This script shows the basics of how to connect to the Wordbank database, load data from it, and work with that data. We illustrate this with two sample analyses: the first works with aggregate vocabulary size data and breaks down vocabulary development by the child’s sex, and the second works with individual item data and looks at the trajectories of color words over age.
Load required libraries.
library(dplyr)
library(directlabels)
library(RMySQL)
library(tidyr)
library(bootstrap)
library(ggplot2)
library(RCurl)
Get a script that provides interface functions for pulling data out of Wordbank.
url <- 'https://raw.githubusercontent.com/langcog/wordbank/crossling/shiny_apps/data_loading.R'
script <- getURL(url, ssl.verifypeer = FALSE)
eval(parse(text = script))
Connect to the Wordbank database.
wordbank <- src_mysql(dbname='wordbank', host="54.149.39.46", #"54.200.225.86"

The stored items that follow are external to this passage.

(** Answers the value and the error of the results. *)
Definition DoValueGatheringTask (answer : Z -> GetValueResponse) (replied_id k m : Z) (input : EncodingResults)
    (value : Slice) kv : option (Slice * ErrorType) :=
  g ← foldl (ask_peer answer replied_id k m) (Some (mkGather input value KvFormat.kOk false)) (kv_peers_ kv);
  Some (g_value g, if negb (g_done g) && bool_decide (g_err g = KvFormat.kOk) then kRequestExecTimeout else g_err g).

(** The first of the polled states that has applied the read index. *)
Fixpoint wait_applied (read_index : Z) (polls : list KvServer) : option KvServer :=
  match polls with
  | [] => None
  | kv :: polls => if read_index <=? LastApplyIndex kv then Some kv else wait_applied read_index polls
  end.

Definition with_read (read_index : Z) (err : ErrorType) (value : Slice) (r : Response) : Response :=
  mkResponse (rs_type r) (rs_client_id r) (rs_sequence r) (rs_group_id r) err (rs_raft_term r) value read_index
    (rs_reply_server_id r) (rs_leader_hint r) (rs_apply_elapse_time r) (rs_commit_elapse_time r).

(** Answers the response and the pair that is put into the store at the end, if any;
    the store may have changed in between. *)
Definition ExecuteGetOperation (read_index : Z) (polls : list KvServer) (answer : Z -> GetValueResponse)
    (request : Request) (resp : Response) : option (Response * option (Slice * Slice)) :=
  match wait_applied read_index polls with
  | None => Some (with_read read_index kRequestExecTimeout (rs_value resp) resp, None)
  | Some kv =>
      match db_get (kv_db (kv_node kv)) (rq_key request) with
      | None => Some (with_read read_index kKeyNotExist (rs_value resp) resp, None)
      | Some value =>
          format ← DecodeString value;
          if ds_k format =? 1 then Some (with_read read_index KvFormat.kOk value resp, None) else
          res ← DoValueGatheringTask answer (rs_reply_server_id resp) (ds_k format) (ds_m format)
                  {[ds_frag_id format := ds_frag format]} value kv;
          let full := FormatFullEntryValueForStorage res.1 in
          Some (with_read read_index KvFormat.kOk full resp, Some (rq_key request, full))
      end
  end.

(** [db_->Put(request->key, insert_full_entry)]. *)
Definition write_back (w : option (Slice * Slice)) kv : KvServer :=
  match w with
  | None => kv
  | Some (key, full) => set_kv_node (DB_Put key full (kv_node kv)) kv
  end.
End gather.

(** ** Answering clients *)
Section requests.
Context {St : Type} {store : Storage St} {isal : IsaL}.

Definition with_header (request : Request) (term id : Z) (r : Response) : Response :=
  mkResponse (rq_type request) (rq_client_id request) (rq_sequence request) (rs_group_id r) (rs_err r) term
    (rs_value r) (rs_read_index r) id (rs_leader_hint r) 0 0.
Definition with_err (err : ErrorType) (r : Response) : Response :=
  mkResponse (rs_type r) (rs_client_id r) (rs_sequence r) (rs_group_id r) err (rs_raft_term r) (rs_value r)
    (rs_read_index r) (rs_reply_server_id r) (rs_leader_hint r) (rs_apply_elapse_time r) (rs_commit_elapse_time r).
Definition with_elapse0 (r : Response) : Response :=
  mkResponse (rs_type r) (rs_client_id r) (rs_sequence r) (rs_group_id r) (rs_err r) (rs_raft_term r) (rs_value r)
    (rs_read_index r) (rs_reply_server_id r) (rs_leader_hint r) 0 0.

(** [DealWithRequest] of the server: [raft_] is the node it points to, if any. The
    abort of a leader is a crash. Answers the response and the pair written back. *)
Definition KvServer_DealWithRequest (raft_ : option (RaftNode St)) (polls : list KvServer)
    (answer : Z -> GetValueResponse) (request : Request) (resp : Response) kv
    : option (Response * option (Slice * Slice)) :=
  rn ← raft_;
  if IsDisconnected rn then Some (with_err kRequestExecTimeout (with_elapse0 resp), None) else
  s ← getRaftState rn;
  let resp := with_header request (CurrentTerm s) (kv_id_ kv) resp in
  match rq_type request with
  | kDetectLeader => Some (with_err (if IsLeader rn then KvFormat.kOk else kNotALeader) resp, None)
  | kAbort => if IsLeader rn then None else Some (with_err kNotALeader resp, None)
  | kPut | kDelete => Some (with_err kNotALeader resp, None)
  | kGet => ExecuteGetOperation (RaftNode_LastIndex rn) polls answer request resp
  | kUnnamedType _ => Some (resp, None)
  end.

(** [GetValue] of the service: it spins until the read index is applied, so it only
    returns on a state that has. *)
Definition KvServerRPCService_GetValue (request : GetValueRequest) kv : option GetValueResponse :=
  if LastApplyIndex kv <? gvq_read_index request then None else
  Some (match db_get (kv_db (kv_node kv)) (gvq_key request) with
        | Some value => mkGetValueResponse value KvFormat.kOk (kv_id_ kv)
        | None => mkGetValueResponse [] kKeyNotExist (kv_id_ kv)
        end).

(** Start, exit and the connection of the node. *)
Definition KvServer_Start {alloc : Allocator} {indet0 : Indeterminate} (raft_ : option (RaftNode St)) : option (RaftNode St) :=
  rn ← raft_; RaftNode_Start rn.
Definition KvServer_Exit (raft_ : option (RaftNode St)) kv : option (RaftNode St * KvServer) :=
  rn ← raft_;
  Some (Exit rn, mkKvServer (kv_node kv) (applied_cmds_ kv) true (kv_id_ kv) (kv_peers_ kv) (channel_ kv)).
Definition KvServer_Disconnect (raft_ : option (RaftNode St)) : option (RaftNode St) := Disconnect <$> raft_.
Definition KvServer_Reconnect (raft_ : option (RaftNode St)) : option (RaftNode St) := Reconnect <$> raft_.
Definition SetRaftNode (rn : option (RaftNode St)) : option (RaftNode St) :=
  match rn with
  | Some n => match raft_state_ n with
              | Some s => Some (set_raft_state (Some (set_rsm_ (Some []) s)) n)
              | None => Some n
              end
  | None => None
  end.
End requests.
End server.
Arguments KvServer DB : clear implicits.

(** ** A get that gathers fragments *)
Lemma union_snoc (x y : Z) (l : list Z) : {[y]} ∪ ({[x]} ∪ list_to_set l) =@{gset Z} {[x]} ∪ list_to_set (l ++ [y]).
Proof. apply set_eq. intros z. rewrite !elem_of_union, !elem_of_singleton, !elem_of_list_to_set, elem_of_app, list_elem_of_singleton. tauto. Qed.

Lemma filter_snoc_NoDup {A} (P : A -> Prop) `{forall x, Decision (P x)} x y (l : list A) :
  NoDup (x :: l ++ [y]) -> NoDup (x :: filter P l ++ [y]).
Proof.
  intros Hn. eapply sublist_NoDup; [exact Hn|].
  apply sublist_skip, sublist_app; [apply sublist_filter|done].
Qed.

user="wordbank", password="wordbank")
Get all the common tables.
common.tables <- get.common.tables(wordbank)
Get all the instrument tables.
instrument.tables <- get.instrument.tables(wordbank, common.tables$instrumentsmap)
Load in administration data.
admins <- get.administration.data(common.tables$momed, common.tables$child,
common.tables$instrumentsmap, common.tables$administration) %>%
filter(!is.na(sex))
Number of administrations by sex for each instrument:
| language | form | female | male |
|---|---|---|---|
| Danish | WS | 1900 | 1814 |
| English | WG | 1149 | 1226 |
| English | WS | 2027 | 2151 |
| Norwegian | WG | 1503 | 1522 |
| Norwegian | WS | 6519 | 6450 |
| Spanish | WG | 373 | 405 |
| Spanish | WS | 541 | 553 |
Load in item data.
items <- get.item.data(common.tables$wordmapping,
common.tables$instrumentsmap)
Number of items by category for each instrument:
| language | form | word | word_form | complexity |
|---|---|---|---|---|
| Danish | WS | 725 | 29 | 33 |
| English | WG | 396 | 0 | 0 |
| English | WS | 680 | 25 | 37 |
| Norwegian | WG | 395 | 0 | 0 |
| Norwegian | WS | 731 | 33 | 42 |
| Spanish | WG | 428 | 0 | 0 |
| Spanish | WS | 680 | 24 | 37 |
Get by-child productive vocabulary data.
num.words <- items %>%
filter(form == "WS", type == "word") %>%
group_by(language) %>%
summarise(n = n())
vocab.data <- admins %>%
select(admin.id, language, form, age, sex, production) %>%
filter(form == "WS", age >= 16, age <= 30) %>%
group_by(language, sex, age) %>%
left_join(num.words) %>%
mutate(production = as.numeric(production)/n) %>%
summarise_each(funs(na.median, ci.median.low, ci.median.high), production)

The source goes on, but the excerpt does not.